Deux cas de figure sont donc possibles:
- le cas échéant, s'il constate une irrégularité dans la procédure, le juge renvoie le dossier devant la commission pour qu'elle formule de nouvelles recommandations respectant la loi;
- en l'absence d'irrégularités et si aucune des parties ne conteste les mesures, l'avis de la commission a valeur de jugement, jugement qui n'est pas susceptible d'appel. L'ordonnance du juge est adressée à chacune des parties.

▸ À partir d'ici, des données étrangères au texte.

(** * English Booster affiliate back office: handlers over a relational store

    A shallow embedding of the server handlers (auth, programs, registrations,
    tracking, payouts, affiliate, commission) and of the tables they read and
    write (db/schema.ts).

    Conventions of the embedding:
    - a table is the list of its rows, oldest first; [db.select().where(c)] is
      [filter c], [db.insert] appends a row whose [id] comes from the table's
      serial sequence, [db.update().set(f).where(c)] maps [f] over the rows
      that satisfy [c] and returns the rows it changed;
    - JavaScript numbers that hold money (fee, commission_rate,
      commission_amount, amount) and the [numeric] columns that store them are
      exact rationals [Q]; [parseFloat] and [toString] at the store boundary
      are the identity, results are compared with [==];
    - a [Date] is the number of milliseconds since the epoch; every
      [new Date()], [Date.now()] and column default [now()] a handler
      evaluates is an argument of its model, in the order of evaluation;
    - [Math.random().toString(36)] is drawn from a supply of base-36
      expansions;
    - an [async] handler is a function from the store to an outcome (the value
      it resolves to, or the message of the [Error] it rejects with) and the
      store it leaves; the [catch] blocks only log and rethrow;
    - [hashPassword] (SHA-256 in hexadecimal) is a parameter of the two
      handlers that call it;
    - the [while (!isUnique)] loop of [registerUser] has no bound in the
      source: its model takes the number of iterations it may run and answers
      [None] when they do not suffice. *)

From Stdlib Require Import List String Ascii Bool ZArith NArith QArith Lia Lqa.
Import ListNotations.

Local Open Scope string_scope.
Local Open Scope Z_scope.

(** ** Enumerations (db/schema.ts, schema.ts) *)

Inductive UserRole := affiliate | admin.
Inductive CommissionType := percentage | flat.
Inductive ProgramType := online | offline_pare | rombongan | cabang.
Inductive RegistrationStatus := pending | payment_verified.
Inductive PayoutStatus := payout_pending | paid.

Definition UserRole_eqb (a b : UserRole) : bool :=
  match a, b with
  | affiliate, affiliate | admin, admin => true
  | _, _ => false
  end.

Definition CommissionType_eqb (a b : CommissionType) : bool :=
  match a, b with
  | percentage, percentage | flat, flat => true
  | _, _ => false
  end.

Definition RegistrationStatus_eqb (a b : RegistrationStatus) : bool :=
  match a, b with
  | pending, pending | payment_verified, payment_verified => true
  | _, _ => false
  end.
(** * Browser error debugging server: verification loop and remediation

    A shallow embedding of the TypeScript sources (browser backends, error
    detector, UI validator, test runner, fix application and the
    fix-and-retest loop) together with the properties stated about them.

    Conventions.
    - A JavaScript string is a [string]; every character stands for one code
      unit below 256.
    - A JavaScript number that the code uses as a count, a line number of
      the page or an iteration bound is an integer in [Z]. The line number of
      a fix record comes out of [JSON.parse] unchecked: it is a rational in
      [Q], an integer or not (the rounding to a double is not modelled).
    - Asynchronous code is sequential code in the monad [M]: a state
      transformer on [World] that either returns a value or throws.
    - Everything outside the program (the page, the network, the language
      model, the passing of time) answers through [env], a function of the
      requests made so far. *)

From Stdlib Require Import ZArith Lia Ascii String DecimalString QArith.
From stdpp Require Import base option list strings gmap.
From Equations Require Import Equations.

Local Open Scope Z_scope.

(** ** JavaScript string helpers *)

Module Js.

Definition LF : ascii := ascii_of_nat 10.
Definition nl : string := String LF "".

(** [String(n)] for an integer [n]. *)
Definition show (z : Z) : string := NilEmpty.string_of_int (Z.to_int z).

(** White space and line terminators removed by [String.prototype.trim],
    among the code units below 256. *)
Definition is_space (c : ascii) : bool :=
  let n := Z.of_nat (nat_of_ascii c) in
  ((9 <=? n) && (n <=? 13)) || (n =? 32) || (n =? 160).

Fixpoint trimStart (s : string) : string :=
  match s with
  | String c s' => if is_space c then trimStart s' else s
  | EmptyString => EmptyString
  end.

Fixpoint trimEnd (s : string) : string :=
  match s with
  | String c s' =>
      match trimEnd s' with
      | EmptyString => if is_space c then EmptyString else String c EmptyString
      | t => String c t
      end
  | EmptyString => EmptyString
  end.

(** [s.trim()] *)
Definition trim (s : string) : string := trimEnd (trimStart s).

(** [s.split('\n')]: never empty, [''.split('\n')] is [['']]. *)
Fixpoint split_lines (s : string) : list string :=
  match s with
  | EmptyString => [EmptyString]
  | String c s' =>
      if Ascii.eqb c LF then EmptyString :: split_lines s'
      else match split_lines s' with
           | l :: ls => String c l :: ls
           | [] => [String c EmptyString]
           end
  end.

(** [lines.join('\n')] *)
Fixpoint join_lines (ls : list string) : string :=
  match ls with
  | [] => EmptyString
  | [l] => l
  | l :: ls' => l +:+ nl +:+ join_lines ls'
  end.

(** [parts.join(sep)] *)
Fixpoint join (sep : string) (ls : list string) : string :=
  match ls with
  | [] => EmptyString
  | [l] => l
  | l :: ls' => l +:+ sep +:+ join sep ls'
  end.

(** [s.startsWith(p)] *)
Definition startsWith (p s : string) : bool := String.prefix p s.

(** Truthiness of an optional string: [undefined] and [''] are falsy. *)
Definition truthy (o : option string) : bool :=
  match o with
  | Some (String _ _) => true
  | _ => false
  end.

(** [o || d] on optional strings. *)
Definition or_else (o : option string) (d : string) : string :=
  match o with
  | Some (String c s) => String c s
  | _ => d
  end.

(** [n || d] on optional numbers: [undefined] and [0] are falsy. *)
Definition num_or (o : option Z) (d : Z) : Z :=
  match o with
  | Some n => if n =? 0 then d else n
  | None => d
  end.

(** A number given as a fraction is an integer. *)
Definition isInteger (x : Q) : bool := Qnum x mod Z.pos (Qden x) =? 0.

(** The integer at or below a number. *)
Definition floor (x : Q) : Z := Qnum x / Z.pos (Qden x).

(** [a[i]]: the element at an integer index inside the array, [undefined]
    at any other index. *)
Definition item {A} (a : list A) (i : Q) : option A :=
  if isInteger i && (0 <=? floor i) then a !! Z.to_nat (floor i) else None.

(** [String(x)] for an integer [x]; the program renders no other number. *)
Definition showInteger (x : Q) : string := show (floor x).

End Js.

(** ** Error model (error/types.ts) *)

Module Types.

Inductive ErrorType := console | network | react | ui.

#[global] Instance ErrorType_eq_dec : EqDecision ErrorType.
Proof. solve_decision. Defined.

Definition type_name (t : ErrorType) : string :=
  match t with
  | console => "console"
  | network => "network"
  | react => "react"
  | ui => "ui"
  end.

Inductive Level := level_error | level_warning | level_info.

Inductive Action := click | type_text | wait | check.

(** The fields the four sub-interfaces add to [BrowserError]. *)
Inductive Detail :=
| Plain
| ConsoleDetail (level : Level)
| NetworkDetail (status : option Z) (statusText method requestUrl : option string)
| ReactDetail (componentStack errorBoundary : option string)
| UIDetail (element : string) (action : option Action) (expected actual : option string).

Record BrowserError := {
  type : ErrorType;
  message : string;
  stack : option string;
  source : option string;
  line : option Z;
  column : option Z;
  timestamp : Z;
  detail : Detail;
}.

Record ErrorCollection := {
  errors : list BrowserError;
  hasErrors : bool;
  summary : string;
}.

(** gemini/client.ts: one proposed line replacement and a fix record. *)
Record Change := {
  change_line : Z;
  oldCode : string;
  newCode : string;
}.

Record CodeFix := {
  file : string;
  changes : list Change;
  explanation : string;
}.

(** The same records as [JSON.parse] returns them, cast to [CodeFix] without
    any check. [line] is a number, an integer or not. [file], [changes] and
    [oldCode] are there with their declared type, or they are not: a value
    of another type makes the program throw where a missing one does.
    [newCode] and [explanation] are strings: records in which [line] is no
    number or [newCode] no string are outside the model. *)
Record ParsedChange := {
  parsed_line : Q;
  parsed_oldCode : option string;
  parsed_newCode : string;
}.
(** * Reflexible VS Code extension: the session orchestrator

    A shallow embedding of the code that dispatches an agent session,
    follows its server-sent event stream, downloads the produced
    artifacts and tears the ephemeral project down:

    - [src/api.ts]                   ([getApiKey], [ensureApiKey], [apiFetch])
    - [src/project-manager.ts]       ([getEphemeralProject], [cleanupEphemeralProject])
    - [src/file-manager.ts]          ([uploadWorkspaceFiles], [downloadArtifacts])
    - [src/project-tree-provider.ts] ([startAISession], [monitorSession])

    JavaScript strings are sequences of UTF-16 code units, JSON values an
    inductive type, the extension host (secret store, workspace state,
    remote service, user interface, file system) an explicit [World]
    threaded through a state-and-exception monad.  Built-ins whose
    behaviour is fixed by the language standard rather than by this
    repository ([JSON.parse], [TextDecoder], [toLowerCase], ...) are the
    fields of the class [JsRuntime]. *)

From Stdlib Require Import NArith List Ascii String DecimalString Lia Bool.
From stdpp Require Import base list strings gmap.
(** * SIAP bridge: the job queue and its dispatcher (queue.js)

    A shallow embedding of [SiapQueue] (the queue item with its field
    resolver) and [SiapDequeue] (the dispatcher) of queue.js, and the
    properties of the dispatch core proved on it.

    Conventions of the embedding.
    - JavaScript values are the inductive [jsval]; objects and arrays carry
      the address of the object, because [===] compares objects by
      reference.  Strings are byte strings, numbers are integers.
    - Every queue item is a mutable object shared by the dispatcher history
      [queues] and by the pending list of the runner.  The history is the
      store: a reference to an item is its index in [queues].
    - Promises are settled by the environment.  A consumer call or a hook that
      has been issued and not yet settled is an entry of [inflight]; its
      settlement is an input of the step function.
    - The clock is read by the environment: every input that reads
      [new Date()] carries the current time in milliseconds. *)

From Stdlib Require Import ZArith Ascii String List Bool Lia.
From stdpp Require Import base option list relations strings pretty.

Local Open Scope Z_scope.
Local Open Scope string_scope.
Set Warnings "-register-all".

(** ** Strings of the host language *)

Module JSString.

(** [s.split(c)] for a one character separator. *)
Fixpoint split (sep : ascii) (s : string) : list string :=
  match s with
  | EmptyString => [EmptyString]
  | String c s' =>
      if Ascii.eqb c sep then EmptyString :: split sep s'
      else match split sep s' with
           | [] => [String c EmptyString]
           | h :: t => String c h :: t
           end
  end.
(** * CD_Model: request lifecycle and query engine of a remote collection

    A shallow embedding of [model.js] (CD_Model 1.4.0): the parameter
    mutators, the request controller built on [$.ajax], the pagination
    helpers with their URL-only variants, and the local queries [get],
    [get_where] and [like].  JavaScript values are embedded as a small datatype, the
    collection object as its list of own properties, and the methods as
    functions in a state-and-exception monad over a [world] that holds the
    settings, the instance and every request handed to the transport. *)

From Stdlib Require Import ZArith List String Ascii Bool Lia DecimalString DecimalPos.
Import ListNotations.
Local Open Scope list_scope.
Local Open Scope string_scope.

(** ** JavaScript values *)

(** Numbers.  The arithmetic of the library is on offsets, limits and
    identifiers, so a number is an integer or [NaN]; integers are taken in
    the range where the arithmetic of doubles is exact, and a statement that
    rests on the result of a sum, of a difference or of a decimal spelling
    names that range ([safe_integer]) among its hypotheses. *)
Inductive number : Type :=
| NaN
| Num (z : Z).
(** The tool loop: the requests it makes follow from the answers, and the
    usage of every answer is added to the total. *)
Lemma tool_loop_transcript systemContent tools_ fuel :
  forall msgs response l w n,
    List.length (calls w) = S n ->
    createMessage client n (mkParams (resolvedModel self) 4096 systemContent msgs tools_)
    = Ok response ->
    post (tool_loop fuel client self systemContent tools_ msgs response) (l, w)
      (fun _ s' =>
         exists more,
           calls (snd s') = calls w ++ more /\
           follow_ups client self n (nextId w)
                      (mkParams (resolvedModel self) 4096 systemContent msgs tools_) more /\
           totalUsage (fst s')
           = accumulated (totalUsage l) (map usage (answers client (S n) more))).
Proof.
  induction fuel as [|fuel IH]; intros msgs response l w n Hlen Hans; cbn [tool_loop];
    destruct (is_tool_use response) eqn:Htool.
  - apply post_diverge.
  - exec. exists []. rewrite app_nil_r. splits; auto.
    intros r Hr Hr'. rewrite Hans in Hr. inversion Hr; subst r. congruence.
  - exec. eapply post_run; [apply process_blocks_run|]. case_results.
    2:{ cbn [fst snd calls totalUsage]. exists []. rewrite app_nil_r. splits; auto.
        intros r Hr _. rewrite Hans in Hr. inversion Hr; subst r. now exists e. }
    rewrite (@handled_results self _ _ _ Hresults).
    exec. cbn [events calls nextId status]. case_call.
    + unfold add_usage. exec.
      eapply post_conseq;
        [apply (IH _ response0 _ _ (S n));
         [cbn [calls]; rewrite length_app; cbn; lia
         | cbn [calls]; rewrite <- Hlen; exact Hcall]|].
      cbn [fst snd calls nextId totalUsage]. intros _ s' (more & Hcalls & Hmore & Husage).
      eexists (_ :: more). rewrite Hcalls, <- app_assoc. split; [reflexivity|].
      split.
      * cbn [follow_ups]. exists response, results.
        split; [exact Hans|]. split; [exact Htool|]. split; [exact Hresults|].
        split; [apply next_request_eq|]. exact Hmore.
      * rewrite Husage. cbn [answers]. rewrite <- Hlen, Hcall. reflexivity.
    + cbn [snd fst calls totalUsage]. eexists [_]. split; [reflexivity|]. split.
      * cbn [follow_ups]. exists response, results.
        split; [exact Hans|]. split; [exact Htool|]. split; [exact Hresults|].
        split; [apply next_request_eq|].
        intros r Hr. rewrite <- Hlen, Hcall in Hr. discriminate Hr.
      * cbn [answers]. rewrite <- Hlen, Hcall. reflexivity.
  - exec. exists []. rewrite app_nil_r. splits; auto.
    intros r Hr Hr'. rewrite Hans in Hr. inversion Hr; subst r. congruence.
Qed.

Si l'une des parties conteste les mesures recommandées par la commission, le juge se saisit du dossier de surendettement et procède à un examen de celui-ci. Il dispose, pour ce faire, des mêmes pouvoirs que la commission, étant entendu qu'il statue librement sur la contestation dont il est saisi dans le respect des mesures prévues à l'article L. 331-7 du Code de la consommation.
Le juge statue sur la contestation qui a été formée par l'une des parties après les avoir entendues. Le jugement rendu est exécutoire et susceptible d'appel. Il est notifié à chacune des parties par lettre recommandée avec avis de réception.